¿Es posible trabajar en España sin haber firmado un contrato? El Estatuto de los Trabajadores lo confirma
La precariedad laboral en España continúa siendo uno de los principales desafíos del mercado de trabajo. Según la Unión Sindical Obrera, uno de cada cinco contratos firmados tuvo una duración inferior a una semana, lo que refleja la dificultad de muchos trabajadores para acceder a empleos estables y con condiciones dignas. Esta situación afecta especialmente a jóvenes, empleados temporales y quienes trabajan en el sector servicios, donde la rotación es constante y la seguridad laboral mínima.
En la actualidad que vive el mercado de trabajo de nuestro país, los síntomas más claros de la precariedad laboral incluyen inestabilidad en los ingresos, ausencia de cobertura social, horarios irregulares, falta de derechos frente a despidos y la imposibilidad de planificar a largo plazo. Estas condiciones generan estrés, incertidumbre y dificultades económicas que afectan tanto a la vida personal como a la salud de quienes aceptan trabajos temporales o mal remunerados. En este contexto, la formalización del contrato laboral se convierte en un elemento clave para garantizar derechos y obligaciones.
Por ende, firmar un contrato laboral, a priori, es la forma habitual de iniciar una relación de empleo y asegurar que se respeten los derechos del trabajador. Sin embargo, surge la pregunta de si es posible trabajar sin esta formalización y si esta situación, por tanto, es legítima. Para encontrar una contestación fiable y verídica. el Estatuto de los Trabajadores reconoce que un acuerdo verbal puede ser suficiente para establecer una relación laboral, aunque esta opción implica riesgos y limitaciones tanto para el empleado como para la empresa.
El artículo 8 del Estatuto de los Trabajadores lo aclara
Trabajar sin contrato firmado es legal si existe un acuerdo verbal entre trabajador y empleador. El artículo 8 del Estatuto de los Trabajadores permite contratos verbales para empleos indefinidos a jornada completa o contratos temporales de corta duración, aunque la ausencia de documento escrito dificulta demostrar los términos pactados en caso de conflicto. Además, para contratos temporales, la ley establece que no se puede superar un plazo de cuatro semanas sin formalizar el contrato, y si se excede, la relación laboral se considera indefinida y a jornada completa.
En los casos en que el trabajador está dado de alta en la Seguridad Social pero no tiene contrato firmado, la relación laboral sigue siendo válida.
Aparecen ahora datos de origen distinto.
(** * Request admission and answer serving: a shallow embedding

    The definitions below embed, function by function, the Python code of
    [rate_limiter.py] (TokenBucket, SlidingWindowCounter, RateLimiter),
    [Rag.py] (RAGCache, GeminiRESTChat._call_api, RAGBot.invoke,
    RAGBot.invoke_for_Res, RAGBot._extract_price_from_menu) and [app.py]
    (RAGCacheManager.get_or_create_rag).

    Conventions.
    - A reading of [time.time()] is an explicit argument of type [Q]
      (seconds); float arithmetic is idealised as exact rational arithmetic.
    - A Python [int] is a [Z]; a Python [str] whose characters matter is a
      list of code points ([pystr]); dictionary keys, reasons and hex digests
      are ASCII and kept as [string].
    - A Python dict is a [gmap]; [d[k]] on a missing key raises [KeyError].
    - A call either returns or raises: [outcome].  Objects are mutated in
      place, so the state after a raise is the state reached so far.
    - Locks are not modelled in the sequential parts; the cache manager of
      [app.py] gets an interleaving semantics whose atomic steps are its
      critical sections. *)

From Stdlib Require Import ZArith QArith Qminmax Qround Lqa Lia List String Ascii Bool.
From stdpp Require Import base gmap strings list.

Local Open Scope Z_scope.
Local Open Scope Q_scope.
Local Open Scope string_scope.
Local Open Scope list_scope.

(** ** Python values shared by the modules *)

Abbreviation pystr := (list N).

Inductive exn : Type :=
  | KeyError (key : string)
  | AttributeError (attr : string)
  | ZeroDivisionError
  | TypeError (what : string)
  | OtherError (what : string).

Inductive outcome (A : Type) : Type :=
  | Returned (a : A)
  | Raised (e : exn).
Arguments Returned {A} a.
Arguments Raised {A} e.

Definition Qlt_bool (a b : Q) : bool := negb (Qle_bool b a).

(** [min(a, b)]: the first argument unless the second is strictly smaller. *)
Definition py_min (a b : Q) : Q := if Qlt_bool b a then b else a.

(** [int(x)] on a float: truncation towards zero. *)
Definition py_int (x : Q) : Z := Z.quot (Qnum x) (Zpos (Qden x)).

(** ** rate_limiter.py *)

Record RateLimitConfig : Type := mkRateLimitConfig {
  request_per_minitue : Z;
  request_per_hour : Z;
  request_per_day : Z;
  brust_size : Z;
  brust_window : Z;
  duplicate_message_window : Z;
  max_message_lengh : Z;
  suspicious_requests_per_minitue : Z;
  block_durtion : Z
}.

Definition default_config : RateLimitConfig := {|
  request_per_minitue := 300;
  request_per_hour := 5000;
  request_per_day := 50000;
  brust_size := 120;
  brust_window := 60;
  duplicate_message_window := 10;
  max_message_lengh := 4000;
  suspicious_requests_per_minitue := 100;
  block_durtion := 120
|}.

(** *** TokenBucket *)

Record TokenBucket : Type := mkTokenBucket {
  capacity : Z;
  refill_rate : Q;
  tokens : Q;
  last_refill : Q
}.

(** [TokenBucket.__init__]; [now] is the reading of [time.time()]. *)
Definition TokenBucket_init (capacity : Z) (refill_rate : Q) (now : Q) : TokenBucket :=
  {| capacity := capacity; refill_rate := refill_rate;
     tokens := inject_Z capacity; last_refill := now |}.

(** The token count after the refill of [consume], before any subtraction. *)
Definition refilled (b : TokenBucket) (now : Q) : Q :=
  let elapsed := now - last_refill b in
  py_min (inject_Z (capacity b)) (tokens b + elapsed * refill_rate b).

(** [TokenBucket.consume(tokens)]; [now] is its reading of [time.time()]. *)
Definition consume (b : TokenBucket) (n : Z) (now : Q) : bool * TokenBucket :=
  let t := refilled b now in
  if Qle_bool (inject_Z n) t
  then (true, {| capacity := capacity b; refill_rate := refill_rate b;
                 tokens := t - inject_Z n; last_refill := now |})
  else (false, {| capacity := capacity b; refill_rate := refill_rate b;
                  tokens := t; last_refill := now |}).
(** * Pixel-aligned implicit-function reconstruction: query, normals, meshing

    A shallow embedding of

    - [torchy/model/HGPIFuNet.py]  (the feature-query oracle: [filter],
      [query], [calc_normal], [get_im_feat]),
    - [apps/recon_mrv2.py]         ([reshape_multiview_tensors],
      [reshape_sample_tensor], [gen_mesh], [recon]),
    - [apps/submit_eval.py]        (the job bounds handed to [recon]),

    together with the properties of the reconstruction pipeline that are
    stated about them.  Tensor entries are modelled as real numbers, a
    tensor of shape [B, 1, N] as a list (batch) of lists (points), Python
    integers as [Z], Python objects with free attributes as finite maps
    from attribute names to values. *)

From Stdlib Require Import Reals Lra Lia ZArith List.
From stdpp Require Import base option list strings gmap pretty.
(** * The OpenAI request dispatcher of MLflow

    A shallow embedding of
    [mlflow/openai/api_request_parallel_processor.py]: the status tracker,
    the request object with its [call_api] method, and the dispatch loop
    of [process_api_requests], together with the loop of the LangChain
    sibling [mlflow/langchain/api_request_parallel_processor.py]; then
    the cost estimator [num_tokens_consumed_from_request] of the same
    file and, from [mlflow/openai/utils.py], the two dictionary helpers
    and the token holder [_OAITokenHolder].

    Modelling choices.
    - Python integers are [Z].  The two per-minute ceilings are taken as
      integers (their defaults are [3_500] and [90_000]).
    - Readings of [time.time()] are exact rationals ([Q]); [int(x)] is
      truncation toward zero.
    - The thread pool is the list of submitted calls that have not
      finished yet; a call may finish at any moment and in any order.  One
      execution of [call_api] is one atomic event: the executor is joined
      when the [with] block is left, before the counters and the result
      list are read.
    - The loop body is cut in two at the point where it reads the
      in-progress counter, so that a call submitted in a tick may finish
      before that same tick tests for termination.
    - The cool-down pause and the idle sleep at the end of the body change
      no variable; they only let time pass, which shows in the clock
      readings of the events that follow. *)

From Stdlib Require Import ZArith QArith Qround Lia.
From stdpp Require Import base list sorting strings pretty gmap.

Local Open Scope Z_scope.

(** ** Exceptions *)

Inductive ExceptionClass :=
  | RateLimitError
  | Timeout
  | APIError
  | APIConnectionError
  | ServiceUnavailableError
  | InvalidRequestError
  | MlflowException
  | TypeError
  | NotImplementedError
  | OtherException.

Record Exception := mkException {
  exc_class : ExceptionClass;
  exc_message : string
}.

(** ** StatusTracker *)

Record StatusTracker := mkStatusTracker {
  num_tasks_started : Z;
  num_tasks_in_progress : Z;
  num_tasks_succeeded : Z;
  num_tasks_failed : Z;
  num_rate_limit_errors : Z;
  num_api_errors : Z;
  num_other_errors : Z;
  time_of_last_rate_limit_error : Q;
  error : option Exception
}.

Definition StatusTracker_init : StatusTracker :=
  mkStatusTracker 0 0 0 0 0 0 0 (0 # 1) None.

Definition start_task (st : StatusTracker) : StatusTracker :=
  mkStatusTracker
    (num_tasks_started st + 1) (num_tasks_in_progress st + 1)
    (num_tasks_succeeded st) (num_tasks_failed st)
    (num_rate_limit_errors st) (num_api_errors st) (num_other_errors st)
    (time_of_last_rate_limit_error st) (error st).

Definition complete_task (success : bool) (st : StatusTracker) : StatusTracker :=
  mkStatusTracker
    (num_tasks_started st) (num_tasks_in_progress st - 1)
    (if success then num_tasks_succeeded st + 1 else num_tasks_succeeded st)
    (if success then num_tasks_failed st else num_tasks_failed st + 1)
    (num_rate_limit_errors st) (num_api_errors st) (num_other_errors st)
    (time_of_last_rate_limit_error st) (error st).

Definition increment_num_rate_limit_errors (st : StatusTracker) : StatusTracker :=
  mkStatusTracker
    (num_tasks_started st) (num_tasks_in_progress st)
    (num_tasks_succeeded st) (num_tasks_failed st)
    (num_rate_limit_errors st + 1) (num_api_errors st) (num_other_errors st)
    (time_of_last_rate_limit_error st) (error st).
El trabajador cuenta con cobertura social y cotizaciones desde el primer día, pero la empresa incurre en una irregularidad que puede derivar en sanciones. Por el contrario, si se trabaja sin contrato ni alta en la Seguridad Social, la situación se considera fraude laboral. Esto provoca que el trabajador no tenga acceso a prestaciones y la empresa pueda enfrentar multas económicas y pagar retroactivamente las cotizaciones.
La práctica ilegítima que no se puede llevar a cabo
La situación se complica aún más cuando se combina con el cobro de prestaciones por desempleo. De esta manera, cobrar el paro mientras se trabaja sin contrato es ilegal y obliga a devolver las cantidades percibidas, además de poner en riesgo derechos futuros. Para evitar problemas, es imprescindible que el alta en la Seguridad Social se realice desde el primer día y que el contrato se formalice correctamente, garantizando seguridad para ambas partes.
Guarda pruebas de la relación laboral
La firma del contrato no debe verse como un mero trámite, sino como la base de una relación laboral segura. El trabajador puede negarse a firmarlo si encuentra condiciones abusivas o ilegales, y siempre es recomendable guardar pruebas de la relación laboral, como mensajes, horarios y recibos de salario. Contar con asesoramiento legal en estos casos permite que la relación laboral sea clara, equitativa y cumpla con la ley, protegiendo derechos y evitando conflictos futuros.